Jia Ning was in charge of the left section of the artwork. | IMAGE: MANDAI WILDLIFE GROUP

Joe, who was the first to start work on this piece, concentrated on the middle section of the artwork. | IMAGE: MANDAI WILDLIFE GROUP

Krystofer was assigned the right section of the artwork. | IMAGE: MANDAI WILDLIFE GROUP

Jia Ning, who works with invertebrates, has been with the Singapore Zoo for five years, starting off as a volunteer, before working at the wildlife park part-time, and then caring for the animals full-time. The 26-year-old nonchalantly proclaims that she has never been scared of invertebrates. "I grew up opposite a forest, so I've been used to catching bugs since I was a kid," she says, adding that her earliest memories of the zoo were of seeing Inuka (the first polar bear born in the tropics; it died in 2018), and getting scolded by her parents for refusing to leave even though the zoo was about to close. The Ngee Ann Polytechnic graduate holds a Diploma in Animation and 3D Arts; you can follow her artistic journey on Instagram.

Meanwhile, Krystofer, who also takes care of invertebrates, joined Mandai at the onset of the Covid-19 pandemic. The 31-year-old has been with the wildlife park for three years. As a kid, this animal lover would visit the zoo with his parents and siblings every weekend, and head straight to the reptile section where his favourite cobras and anacondas were. "I would just stare at them for a long time," he recalls. Check out the self-taught artist's work on his Instagram.

We speak to Jia Ning and Krystofer to learn more about the one-of-a-kind art piece they worked on together with Joe to commemorate the Singapore Zoo's 50th anniversary.

For the Golden ZOObilee artwork, invertebrates keeper Jia Ning worked on the giant tortoise, zebra and giraffe. | IMAGE: SIM DING EN

Who was responsible for drawing each animal on this art piece?

Krystofer: I was in charge of drawing the sloth and the pygmy hippos, and then the rest were the animals that we worked with. This included a few animals from the aviary in the Fragile Forest, as well as some tarantulas and scorpions.

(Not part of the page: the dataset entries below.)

(* ===== verification/VirtioSafe.v ===== *)
(** * VirtioSafe: any virtio device behind its registers

    What a device class promises to the base class ([VirtioLaws]), and, against
    that interface only, that every register access keeps the invariant of the
    device and that its worker threads stop in no other way than the device class. *)

From S2P Require Import Prelude Effects Libc Wire Device Virtio VirtioExec.

(** [ok] are the ways in which the device may stop; the invariant [inv] is one of
    the calls that were made and of the device. *)
Class VirtioLaws (ok : fault -> bool) (T : Type) `{!VirtioDevice T} (start : Z) (inv : list dev_call -> T -> Prop) := {
  law_fuel : ok OutOfFuel = true;
  law_base : forall d t, base (set_base d t) = d;
  law_inv : forall tr t, inv tr t -> vdev_ok (base t) /\ m_mmio_start (base t) = start;
  law_set : forall tr d t, inv tr t -> vdev_ok d -> fixed_part d = fixed_part (base t) -> inv tr (set_base d t);
  law_read : forall tr t fd n, inv tr t -> inv (tr ++ [DRead fd n]) t;
  law_write : forall tr t fd bs, inv tr t -> inv (tr ++ [DWrite fd bs]) t;
  law_got_data : forall i (w : dev_world T), in_width 16 i -> inv (w_trace w) (w_st w) -> w_held w = [virtio_lock] ->
    upto ok (got_data i) (fun _ w' => inv (w_trace w') (w_st w') /\ w_held w' = w_held w) w;
  law_config_write : forall offset data size (w : dev_world T),
    inv (w_trace w) (w_st w) -> 0 <= size <= 8 ->
    CONFIG_SPACE_START <= offset -> offset + size <= CONFIG_SPACE_START + m_config_space_size (base (w_st w)) ->
    upto ok (config_space_write offset data size) (fun _ w' => inv (w_trace w') (w_st w') /\ w_held w' = w_held w) w;
}.

(** A request that the bus routes to the device: an address of its region and
    at most 8 bytes. *)
Definition mmio_in_range (start : Z) (r : mmio_request) : Prop :=
  0 <= mr_phys_addr r - start < 2 ^ 63 /\ 0 <= mr_len r <= 8 /\ in_width 64 (mr_data r).

Lemma in_config_space_spec d offset size :
  vdev_ok d -> 0 <= offset < 2 ^ 63 -> 0 <= size <= 8 -> in_config_space d offset size = true ->
  CONFIG_SPACE_START <= offset /\ offset + size <= CONFIG_SPACE_START + m_config_space_size d.
Proof.
  intros Hd Ho Hs H. pose proof (vd_config_size d Hd) as Hc. unfold in_config_space, wrap in H.
  unfold CONFIG_SPACE_START, CONFIG_SPACE_MAX in *. rewrite !Z.mod_small in H by lia.
  apply andb_true_iff in H as [?%Z.leb_le ?%Z.leb_le]. lia.
Qed.

Lemma wp_config_space_read offset size (Q : Z -> vworld -> Prop) (w : vworld) :
  vdev_ok (w_st w) -> 0 <= offset < 2 ^ 63 -> 0 <= size <= 8 ->
  CONFIG_SPACE_START <= offset -> offset + size <= CONFIG_SPACE_START + m_config_space_size (w_st w) ->
  (forall v, Q v w) -> wp (config_space_read offset size) Q w.
Proof.
  intros Hd Ho Hs H1 H2 HQ. pose proof (vd_config_size _ Hd) as Hc. pose proof (vd_config _ Hd) as Hl.
  unfold config_space_read. wp_go. unfold wrap, CONFIG_SPACE_START, CONFIG_SPACE_MAX, sizeof_m_config_space in *.
  rewrite Z.mod_small by lia. rewrite (proj2 (Z.leb_le _ _)), (proj2 (Z.leb_le _ _)) by lia. wp_go. apply HQ.
Qed.

Lemma mmio_read_ok offset size (Q : Z -> vworld -> Prop) (w : vworld) :
  vdev_ok (w_st w) -> 0 <= offset < 2 ^ 63 -> 0 <= size <= 8 -> (forall v, Q v w) ->
  wp (mmio_read offset size) Q w.
Proof.
  intros Hd Ho Hs HQ. pose proof (vd_sel _ Hd). unfold mmio_read. wp_go.
  destruct (in_config_space _ _ _) eqn:E.
  - destruct (in_config_space_spec _ _ _ Hd Ho Hs E). apply wp_bind, wp_config_space_read; [done..|].
    intros v. wp_go. apply HQ.
  - apply wp_bind.
    repeat match goal with |- wp (if ?b then _ else _) _ _ => destruct b end; wp_go; try apply HQ.
    all: apply wp_get_vq; [done..|]; wp_go; apply HQ.
Qed.

Lemma set_num_ok data m q :
  0 <= data < MAX_VQ_SIZE -> vq_ok m q -> vq_ok m (if ready q then q else q <| num_bufs := data |>).
Proof.
  intros Hd Hq. destruct (ready q) eqn:E; [done|]. destruct Hq. constructor; try done.
  simpl. rewrite E. discriminate.
Qed.

(** Other contents of the same memory. *)
Definition set_memory (m' : bytes) (v : vdev) : vdev := v <| m_mem ::= fun m => m <| m_memory := m' |> |>.

Lemma vdev_ok_memory v m' :
  vdev_ok v -> length m' = length (m_memory (m_mem v)) -> is_bytes m' -> vdev_ok (set_memory m' v).
Proof.
  intros [Hm] Hl Hb. constructor; try done.
  - destruct Hm. constructor; try done. simpl. unfold set_field. by rewrite Hl.
  - eapply Forall_impl; [done|]. intros q []. by constructor.
Qed.

Section Laws.
Context (ok : fault -> bool) (T : Type) `{!VirtioDevice T} (start : Z) (inv : list dev_call -> T -> Prop) `{!VirtioLaws ok T start inv}.
Implicit Types (w : dev_world T).

(** The end of a register access. *)
Definition kept (w w' : dev_world T) : Prop := inv (w_trace w') (w_st w') /\ w_held w' = w_held w.

Lemma kept_unchanged w : inv (w_trace w) (w_st w) -> kept w w.
Proof. done. Qed.

Lemma in_base_ok {A} (m : vprog A) w :
  inv (w_trace w) (w_st w) ->
  wp m (fun _ (w' : vworld) => vdev_ok (w_st w') /\ fixed_part (w_st w') = fixed_part (base (w_st w)) /\ w_held w' = w_held w /\ w_trace w' = w_trace w)
    (zoom_world base w) ->
  wp (in_base m) (fun _ w' => kept w w') w.
Proof.
  intros Hi Hm. apply wp_zoom. eapply wp_mono; [exact Hm|]. intros a w' (Hd & Hs & Hh & Ht).
  split; [|done]. simpl. rewrite Ht. by apply law_set.
Qed.

Lemma write_reg_ok f w :
  inv (w_trace w) (w_st w) -> vdev_ok (f (base (w_st w))) -> fixed_part (f (base (w_st w))) = fixed_part (base (w_st w)) ->
  wp (write_reg f) (fun _ w' => kept w w') w.
Proof.
  intros Hi H1 H2. destruct (law_inv _ _ Hi) as [Hd Hs]. apply in_base_ok; [done|]. wp_go.
  split_and!; [done|exact H2|done|done].
Qed.

Lemma write_vq_ok f w :
  inv (w_trace w) (w_st w) -> (forall m q, vq_ok m q -> vq_ok m (f q)) ->
  wp (write_vq f) (fun _ w' => kept w w') w.
Proof.
  intros Hi Hf. destruct (law_inv _ _ Hi) as [Hd Hs]. pose proof (vd_sel _ Hd) as Hsel.
  apply in_base_ok; [done|]. wp_go. apply wp_set_vq; [done..|]. split_and!; [|done..].
  apply vdev_ok_upd; [done..|]. apply Hf. by apply get_vq_lookup.
Qed.

Lemma got_data_ok i (w : dev_world T) : inv (w_trace w) (w_st w) -> w_held w = [virtio_lock] -> in_width 16 i ->
  upto ok (_ ← got_data i; mret tt) (fun _ w' => kept w w') w.
Proof.
  intros Hi Hv Hr. apply upto_bind. eapply upto_mono; [by apply law_got_data|].
  intros r w' Hk. by apply wp_upto, wp_ret.
Qed.

Lemma ready_then_ok i (w : dev_world T) : inv (w_trace w) (w_st w) -> w_held w = [virtio_lock] -> in_width 16 i ->
  upto ok (err ← in_base ready_queue; if err =? 0 then _ ← got_data i; mret tt else mret tt)
    (fun _ w' => kept w w') w.
Proof.
  intros Hi Hv Hr. destruct (law_inv _ _ Hi) as [Hd Hs].
  apply upto_bind, (upto_mono ok _ (fun _ w' => kept w w')).
  - apply wp_upto, in_base_ok; [done|]. apply ready_queue_ok; [done|]. intros r d Hd' Hs'.
    split_and!; [done|exact Hs'|done|done].
  - intros r w' [Hi' Hh]. case_match; [|by apply wp_upto, wp_ret].
    eapply upto_mono; [apply got_data_ok; [done|exact (eq_trans Hh Hv)|done]|]. intros ? w'' [? Hh']. split; [done|]. by rewrite Hh'.
Qed.

Lemma mmio_write_ok offset size data (w : dev_world T) :
  inv (w_trace w) (w_st w) -> w_held w = [virtio_lock] -> 0 <= offset < 2 ^ 63 -> 0 <= size <= 8 -> in_width 64 data ->
  upto ok (mmio_write offset size data) (fun _ w' => kept w w') w.
Proof.
  intros Hi Hv Ho Hs Hdat. destruct (law_inv _ _ Hi) as [Hd Hst]. pose proof (vd_sel _ Hd) as Hsel.
  unfold mmio_write. apply upto_bind, wp_upto, wp_gets.
  destruct (in_config_space _ _ _) eqn:E.
  { destruct (in_config_space_spec _ _ _ Hd Ho Hs E). by apply law_config_write. }
  apply upto_bind. apply (upto_mono ok _ (fun _ w' => kept w w')); [|intros _ w' Hk; by apply wp_upto, wp_ret].
  unfold in_width in Hdat.
  repeat lazymatch goal with
  | |- upto ok (if ?b then _ else _) _ _ => destruct b eqn:?
  | |- upto ok (mret _) _ _ => apply wp_upto, wp_ret, kept_unchanged, Hi
  | |- upto ok (write_reg _) _ _ => apply wp_upto, write_reg_ok; [done| |done]
  | |- upto ok (write_vq _) _ _ => apply wp_upto, write_vq_ok; [done|]
  | |- upto ok (_ ← got_data _; _) _ _ => apply got_data_ok; [done|done|apply wrap_range; lia]
  | |- upto ok (_ ← in_base ready_queue; _) _ _ => apply ready_then_ok; [done|done|apply wrap_range; lia]
  end.
  all: try (destruct Hd; constructor; try done; simpl; unfold set_field; lia).
  all: intros m q Hq; try (apply set_num_ok; [lia|done]).
  all: destruct Hq as [Hn Ht Hr Hrdy]; constructor; try done.
  all: simpl in Hr |- *; unfold set_field; rewrite !Forall_cons in Hr |- *.
  all: destruct Hr as (? & ? & ? & ? & ? & ? & _); split_and!; try done; apply wrap_range; lia.
Qed.

Lemma handle_MMIO_ok mmio (w : dev_world T) :
  inv (w_trace w) (w_st w) -> w_held w = [] -> mmio_in_range start mmio ->
  upto ok (handle_MMIO mmio) (fun _ w' => kept w w') w.
Proof.
  intros Hi Hl (Ho & Hs & Hdat). destruct (law_inv _ _ Hi) as [Hd Hst].
  unfold handle_MMIO. apply upto_bind, wp_upto, wp_gets. rewrite Hst.
  unfold wrap at 1 2. rewrite Z.mod_small by lia.
  apply upto_bind, wp_upto, wp_dlock; [rewrite Hl; apply not_elem_of_nil|]. set (w1 := w <| w_held ::= _ |>).
  apply upto_bind. apply (upto_mono ok _ (fun _ w' => kept w1 w')).
  - case_match.
    + apply upto_bind. eapply upto_mono; [apply mmio_write_ok; [done|unfold w1; simpl; unfold set_field; by rewrite Hl|done..]|]. intros r w' Hk. by apply wp_upto, wp_ret.
    + apply wp_upto, in_base_ok; [done|]. by apply mmio_read_ok.
  - intros r w' [Hi' Hh]. apply upto_bind, wp_upto, (wp_dunlock _ (w_held w)); [done|rewrite Hl; apply not_elem_of_nil|].
    by apply wp_upto, wp_ret.
Qed.

(** The monitor sends the device only requests for its region. *)
Definition routed (env : dev_env) : Prop := forall trace fd r,
  load_io_request (env trace (DRead fd sizeof_io_request)).2 = Some (Mmio r) -> mmio_in_range start r.

Lemma IO_loop_ok env fuel others fd (w : dev_world T) :
  inv (w_trace w) (w_st w) -> w_held w = [] -> routed env ->
  (forall tr d, inv tr d -> inv tr (others tr d)) ->
  upto ok (IO_loop env fuel others fd) (fun _ w' => kept w w') w.
Proof.
  intros Hi Hl Hroute Hothers. unfold IO_loop.
  apply (upto_loop ok (fun _ w' => kept w w')); [apply law_fuel| |done]. clear Hi. intros err w1 [Hi Hh].
  assert (w_held w1 = []) as Hl1 by (by rewrite Hh).
  apply upto_bind, wp_upto. dev_step. apply upto_bind, wp_upto, wp_interfere.
  apply (law_read _ _ fd sizeof_io_request) in Hi. apply Hothers in Hi.
  case_match; [by apply wp_upto, wp_ret|].
  destruct (load_io_request _) as [[?|mmio]|] eqn:Eio; try by apply wp_upto, wp_ret.
  apply upto_bind. eapply upto_mono; [apply handle_MMIO_ok; [done|exact Hl1|by eapply Hroute]|].
  intros r w2 [Hi2 Hh2]. unfold HandledRequest. apply upto_bind, wp_upto. dev_step.
  assert (kept w (w2 <| w_trace := w_trace w2 ++ [DWrite fd (le_bytes 4 r) : call dev_iface] |>)) as Hk
    by (split; [by apply law_write|exact (eq_trans Hh2 Hh)]).
  case_match; by apply wp_upto, wp_ret.
Qed.
End Laws.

Jia Ning: There were eight animals that we were told to include in the artwork because they are part of the ZOObilee trail. Since Joe and I were the first two called in to do this, we had the first opportunity to choose which animals we wanted to draw. I chose the giant tortoise, the zebra, and the giraffe. I had previous experience volunteering at Herbivores, where I worked with giraffes and zebras, and when I joined as a full-time staff, I also worked with the giant tortoise. So I decided to draw these three animals.

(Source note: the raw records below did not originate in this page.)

(* ===== verification/P9Dev.v ===== *)
(** * P9Dev: the 9p device
    (devices/ooows-p9fs.cpp, and the serialisation of rresponses.cpp)

    The worker threads of the virtio device parse requests of the guest, a
    request thread executes them in order, and a response thread writes the
    responses into the buffers that the guest offered.  [ThreadedQueue]s join
    the threads. *)

From S2P Require Import Prelude Effects Libc Wire Device Virtio P9Wire P9Core.

Definition MMIO_START := 0x9b000000.
Definition NUM_9P_VQS := 2.
Definition VQ_TMESG := 0.
Definition VQ_RMESG := 1.
Definition P9FS_IRQ := 9.
Definition VIRTIO_9P_TRANSPORT := 9.
Definition S_IRWXU := 0x1c0.

Record P9FsDev := P9 {
  pd_base : vdev;
  m_core : P9Core;
  m_trequest_queue : list trequest;
  m_rresponse_queue : list rresponse;
  m_rmesgvbuf_queue : list VirtBuf;
}.
#[export] Instance P9FsDev_eta : Settable P9FsDev := fun d =>
  P9 (pd_base d) (m_core d) (m_trequest_queue d) (m_rresponse_queue d) (m_rmesgvbuf_queue d).

Abbreviation p9_prog := (dev_prog P9FsDev).
Abbreviation p9_world := (dev_world P9FsDev).

Definition p9_put_base (b : vdev) (d : P9FsDev) : P9FsDev := d <| pd_base := b |>.
Definition p9_put_core (c : P9Core) (d : P9FsDev) : P9FsDev := d <| m_core := c |>.
Definition p9_vdev {A} (m : vprog A) : p9_prog A := zoom pd_base p9_put_base m.
Definition p9_core {A} (m : core_prog A) : p9_prog A := zoom m_core p9_put_core m.

(** [VirtBuf::host_addr], as a distance from the start of the guest's memory. *)
Definition vb_host_addr (b : VirtBuf) (offset : Z) : p9_prog Z :=
  d ← gets pd_base; mret (host_addr (m_mem d) (u64 (vb_guest_addr b + offset))).

(** Accesses through such a pointer, which nothing checks. *)
Definition peek (addr n : Z) : p9_prog bytes :=
  d ← gets pd_base;
  let mem := m_memory (m_mem d) in
  if addr + n <=? length mem then mret (load mem (Z.to_nat addr) (Z.to_nat n)) else fail OutOfBounds.
Definition poke (addr : Z) (data : bytes) : p9_prog unit :=
  d ← gets pd_base;
  if addr + length data <=? length (m_memory (m_mem d)) then
    p9_vdev (modify (fun d => d <| m_mem ::= fun m =>
      m <| m_memory ::= fun b => blit b (Z.to_nat addr) data |> |>))
  else fail OutOfBounds.

(** ** Serialisation

    [data] is the argument, [limit] the bytes there, the result is the new
    [offset]. *)

Definition WRITE (data limit offset : Z) (d : bytes) : p9_prog Z :=
  if limit <? u64 (offset + length d) then fail Thrown else
  poke (data + offset) d;;
  mret (u64 (offset + length d)).

Definition WRITESTR (data limit offset : Z) (str : bytes) : p9_prog Z :=
  let l := u16 (length str) in
  offset ← WRITE data limit offset (le_bytes 2 l);
  WRITE data limit offset (take (Z.to_nat l) str).

(** The loop of [RWalk::SerializeBodyTo]. *)
Fixpoint write_qids (data limit offset : Z) (qids : list positive) : p9_prog Z :=
  match qids with
  | [] => mret offset
  | obj :: qids =>
      q ← p9_core (Qid obj);
      offset ← WRITE data limit offset (qid_bytes q);
      write_qids data limit offset qids
  end.

Definition SerializeBodyTo (data limit : Z) (r : rbody) : p9_prog Z :=
  let offset := 0 in
  match r with
  | RError error => WRITESTR data limit offset error
  | RVersion msize version =>
      offset ← WRITE data limit offset (le_bytes 4 msize);
      WRITESTR data limit offset version
  | RAuth q | RAttach q => WRITE data limit offset (qid_bytes q)
  | RWalk qids =>
      offset ← WRITE data limit offset (le_bytes 2 (length qids));
      write_qids data limit offset qids
  | ROpen q iounit | RCreate q iounit =>
      offset ← WRITE data limit offset (qid_bytes q);
      WRITE data limit offset (le_bytes 4 iounit)
  | RRead count d =>
      offset ← WRITE data limit offset (le_bytes 4 count);
      WRITE data limit offset (take (Z.to_nat count) d)
  | RWrite count => WRITE data limit offset (le_bytes 4 count)
  | RStat stat => WRITE data limit offset (stat_bytes stat)
  | RFlush | RClunk | RRemove => mret offset
  end.

(** The result is the number of bytes written. *)
Definition SerializeTo (data limit : Z) (r : rresponse) : p9_prog Z :=
  let total := SerializedSize r in
  offset ← WRITE data limit 0 (le_bytes 4 total);
  offset ← WRITE data limit offset (le_bytes 1 (r_type (r_body r)));
  offset ← WRITE data limit offset (le_bytes 2 (r_tag r));
  n ← SerializeBodyTo (data + offset) (u64 (limit - offset)) (r_body r);
  mret (offset + n).

(** [ThreadedQueue::get] *)
Definition p9_get {A} (proj : P9FsDev -> list A) (put : list A -> P9FsDev -> P9FsDev) : p9_prog A :=
  d ← gets (fun d => d);
  match proj d with
  | [] => fail Waits
  | x :: q => modify (put q);; mret x
  end.

Section Env.
Context (env : dev_env).
(** What the other processors of the guest write to its memory before the n-th
    fetch of a message, and the number of iterations of the loop of [got_data]
    that is followed. *)
Context (race : nat -> list dev_call -> bytes -> bytes) (fuel : nat).

(** One iteration of [RequestLoop]. *)
Definition RequestLoop_step : p9_prog unit :=
  trequest ← p9_get m_trequest_queue (fun q d => d <| m_trequest_queue := q |>);
  rresponse ← p9_core (Process env trequest);
  match rresponse with
  | Some r => modify (fun d => d <| m_rresponse_queue ::= fun q => q ++ [r] |>)
  | None => mret tt
  end.

(** One iteration of [ResponseLoop]. *)
Definition ResponseLoop_step : p9_prog unit :=
  rresponse ← p9_get m_rresponse_queue (fun q d => d <| m_rresponse_queue := q |>);
  vbuf ← p9_get m_rmesgvbuf_queue (fun q d => d <| m_rmesgvbuf_queue := q |>);
  data ← vb_host_addr vbuf 0;
  _ ← SerializeTo data (vb_len vbuf) rresponse;
  let vbuf := vbuf <| vb_nbytes_written := SerializedSize rresponse |> in
  p9_core (delete_response (r_body rresponse));;
  _ ← p9_vdev (put_buf VQ_RMESG vbuf);
  _ ← p9_vdev (send_irq env P9FS_IRQ);
  mret tt.

(** [pkt->size], read from the guest's memory once more. *)
Definition fetch_size (n : nat) (pkt : Z) : p9_prog Z :=
  interfere (fun trace d => d <| pd_base ::= fun b => b <| m_mem ::= fun m =>
    m <| m_memory ::= race n trace |> |> |>);;
  size ← peek pkt 4;
  mret (le_val size).

Definition handleTMesg (vbuf : VirtBuf) : p9_prog Z :=
  if vb_len vbuf <? sizeof_p9_pkt then mret (-1) else
  pkt ← vb_host_addr vbuf 0;
  size ← fetch_size 0 pkt;
  if size <? sizeof_p9_pkt then mret (-1) else
  size ← fetch_size 1 pkt;
  raw ← dos env (DNew size);
  let raw := take (Z.to_nat size) raw in
  msg_addr ← vb_host_addr vbuf 4;
  size ← fetch_size 2 pkt;
  data ← peek msg_addr (u32 (size - 4));
  (if length raw <? length data then fail OutOfBounds else mret tt);;
  let msg := blit raw 0 data in
  size ← fetch_size 3 pkt;
  trequest ← ToTRequest env msg size;
  match trequest with
  | Some t => modify (fun d => d <| m_trequest_queue ::= fun q => q ++ [t] |>)
  | None => mret tt
  end;;
  mret 0.

Definition p9_got_data (vq_idx : Z) : p9_prog Z :=
  loop fuel (fun ret =>
    vbuf ← p9_vdev (get_buf env vq_idx);
    match vbuf with
    | None => mret (inr ret)
    | Some vbuf =>
        ret ← (if vq_idx =? VQ_TMESG then
                 _ ← handleTMesg vbuf;
                 p9_vdev (put_buf vq_idx vbuf)
               else mret ret);
        (if vq_idx =? VQ_RMESG
         then modify (fun d => d <| m_rmesgvbuf_queue ::= fun q => q ++ [vbuf] |>)
         else mret tt);;
        mret (inl ret)
    end) 0.

(** The device does not override the method of its base class. *)
#[export] Instance P9FsDev_virtio : VirtioDevice P9FsDev := {
  base := pd_base;
  set_base := p9_put_base;
  got_data := p9_got_data;
  config_space_write offset data size := p9_vdev (base_config_space_write offset data size);
}.

(** The constructor.  [raw_vendor] and [memory] are as for the base class. *)
Definition new_P9FsDev {S : Type} (raw_vendor : Z) (memory : bytes) : dev_prog S P9FsDev :=
  let b := new_MMIOVirtioDev 0 raw_vendor memory MMIO_START NUM_9P_VQS in
  let b := b <| m_device_id := VIRTIO_9P_TRANSPORT |> <| m_config_space_size := 0 |> in
  store ← dos env (DGetenv "OOOWS_VM_STORE_DIR");
  store ← get_or Thrown store;
  vmname ← dos env (DGetenv "OOOWS_VM_NAME");
  vmname ← get_or Thrown vmname;
  let mntpoint := string_bytes store ++ string_bytes vmname ++ string_bytes "/9pshare" in
  st ← dos env (DStat mntpoint);
  (match st with
   | Some _ => mret tt
   | None =>
       r ← dos env (DMkdir mntpoint S_IRWXU);
       if negb (r =? 0) then fail Thrown else mret tt
   end);;
  _ ← dos env (DThread_create RequestThread);
  _ ← dos env (DThread_create ResponseThread);
  mret (P9 b (new_P9Core false (string_bytes "share") mntpoint) [] [] []).
End Env.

Who came up with the first sketch?

Jia Ning: Joe did - because he was the only one who did it traditionally [with pen on paper]. He had to get it more or less done before they could scan the artwork and pass it on to the two of us, so we could continue working on it [digitally]. We wanted the different sections to seamlessly connect. So, once we finished our parts, we added plants and other elements to fill any gaps, and ensure it looked cohesive. We didn't want anything to look out of place.

Invertebrates keeper Krystofer spent about 100 hours working on his portion of the artwork. | IMAGE: SIM DING EN

How long did it take to complete the entire art piece?

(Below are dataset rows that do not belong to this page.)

(* ===== verification/P9Safe.v ===== *)
(** * P9Safe: the objects of the 9p server stay alive as long as they are used

    The invariant of the server's object heap, and that each request that a
    careful client sends keeps it and commits no fault. *)

From S2P Require Import Prelude Effects Libc Wire Device P9Wire P9Core.

Implicit Types (c : P9Core) (w : core_world) (p : positive) (q : QidObject).

Lemma string_bytes_ok (s : string) : is_bytes (string_bytes s).
Proof.
  apply Forall_fmap, Forall_forall. intros c _. unfold compose, byte_of, in_width.
  pose proof (Ascii.nat_ascii_bounded c). lia.
Qed.

(** ** How many fids name an object *)

Definition fid_count (m : gmap Z positive) p : nat := size (filter (fun kv : Z * positive => kv.2 = p) m).

Lemma fid_count_bind (m : gmap Z positive) fid p p' : m !! fid = None ->
  fid_count (<[fid := p]> m) p' = ((if decide (p = p') then 1 else 0) + fid_count m p')%nat.
Proof.
  intros Hn. unfold fid_count. rewrite map_filter_insert. simpl. case_decide.
  - rewrite map_size_insert_None; [done|]. apply map_lookup_filter_None. by left.
  - by rewrite delete_id.
Qed.

Lemma fid_count_unbind (m : gmap Z positive) fid p p' : m !! fid = Some p ->
  fid_count m p' = ((if decide (p = p') then 1 else 0) + fid_count (delete fid m) p')%nat.
Proof.
  intros Hs. rewrite <-fid_count_bind with (fid := fid) by apply lookup_delete_eq.
  by rewrite insert_delete_id.
Qed.

Lemma fid_count_0 (m : gmap Z positive) p : fid_count m p = 0%nat <-> (forall fid, m !! fid <> Some p).
Proof.
  unfold fid_count. rewrite map_size_empty_iff, map_empty. split; intros H fid.
  - intros E. specialize (H fid). rewrite map_lookup_filter_None in H. destruct H as [H|H]; [congruence|].
    by apply (H p).
  - apply map_lookup_filter_None. right. intros p' E E'. simpl in E'. subst p'. by apply (H fid).
Qed.

Lemma size_below (X : gset Z) n : (forall x, x ∈ X -> 0 <= x < n) -> Z.of_nat (size X) <= Z.max 0 n.
Proof.
  intros H. assert (X ⊆ list_to_set (seqZ 0 n)) as Hs.
  { intros x Hx. apply elem_of_list_to_set, elem_of_seqZ. specialize (H x Hx). lia. }
  apply subseteq_size in Hs. rewrite size_list_to_set, length_seqZ in Hs by apply NoDup_seqZ. lia.
Qed.

(** There are 2^32 fids, so the count of references cannot come round to zero. *)
Lemma fid_count_bound (m : gmap Z positive) p :
  map_Forall (fun fid _ => in_width 32 fid) m -> Z.of_nat (fid_count m p) <= 2 ^ 32.
Proof.
  intros Hm. unfold fid_count. rewrite <-size_dom.
  replace (2 ^ 32) with (Z.max 0 (2 ^ 32)) by lia. apply size_below.
  intros fid Hf. apply elem_of_dom in Hf as [p' Hf]. apply map_lookup_filter_Some in Hf as [Hf _].
  apply (Hm _ _ Hf).
Qed.

(** ** The invariant *)

(** The objects that the destructor of a walk's response deletes. *)
Definition inner (qids : list positive) : list positive := removelast (tail qids).

(** The responses that wait to be sent: what one deletes is used by no later
    one. *)
Fixpoint walks_apart (pend : list (list positive)) : Prop :=
  match pend with
  | [] => True
  | l :: pend => NoDup (inner l) /\ (forall p, p ∈ inner l -> p ∉ concat pend) /\ walks_apart pend
  end.

Definition obj_ok (fids : gmap Z positive) p q : Prop :=
  is_Some (q_type q) /\ q_refcnt q = u32 (fid_count fids p) /\
  (q_opened q = true -> q_type q <> Some P9_QTDIR -> is_Some (q_fd q)).

Record core_ok (pend : list (list positive)) c : Prop := {
  co_auth : m_auth_required c = false;
  co_fids : map_Forall (fun fid p => in_width 32 fid /\ is_Some (p_heap c !! p)) (m_fid_map c);
  co_objs : map_Forall (obj_ok (m_fid_map c)) (p_heap c);
  co_live : forall p, p ∈ concat pend -> is_Some (p_heap c !! p);
  co_apart : walks_apart pend;
  co_inner : forall p, p ∈ concat (inner <$> pend) -> fid_count (m_fid_map c) p = 0%nat;
}.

Krystofer: Well, for me, it took quite a while. My art style leans more towards the realistic side, so I spent a bit more time on the shading and details. It took around 100 hours in total.

Jia Ning: I worked on it for about 60 hours. We spread it out over a few days whenever we had some free time. We would often work on it during our lunch breaks.

How do you feel about the completed piece?

Jia Ning: Oh, it's really, really nice! It turned out even better than I expected. Our art styles are slightly different, so we tried to create something that was similar to Joe's art style. He's a popular artist in the zoo, and everyone recognises his style. We wanted to follow his style but also add our own touch to it.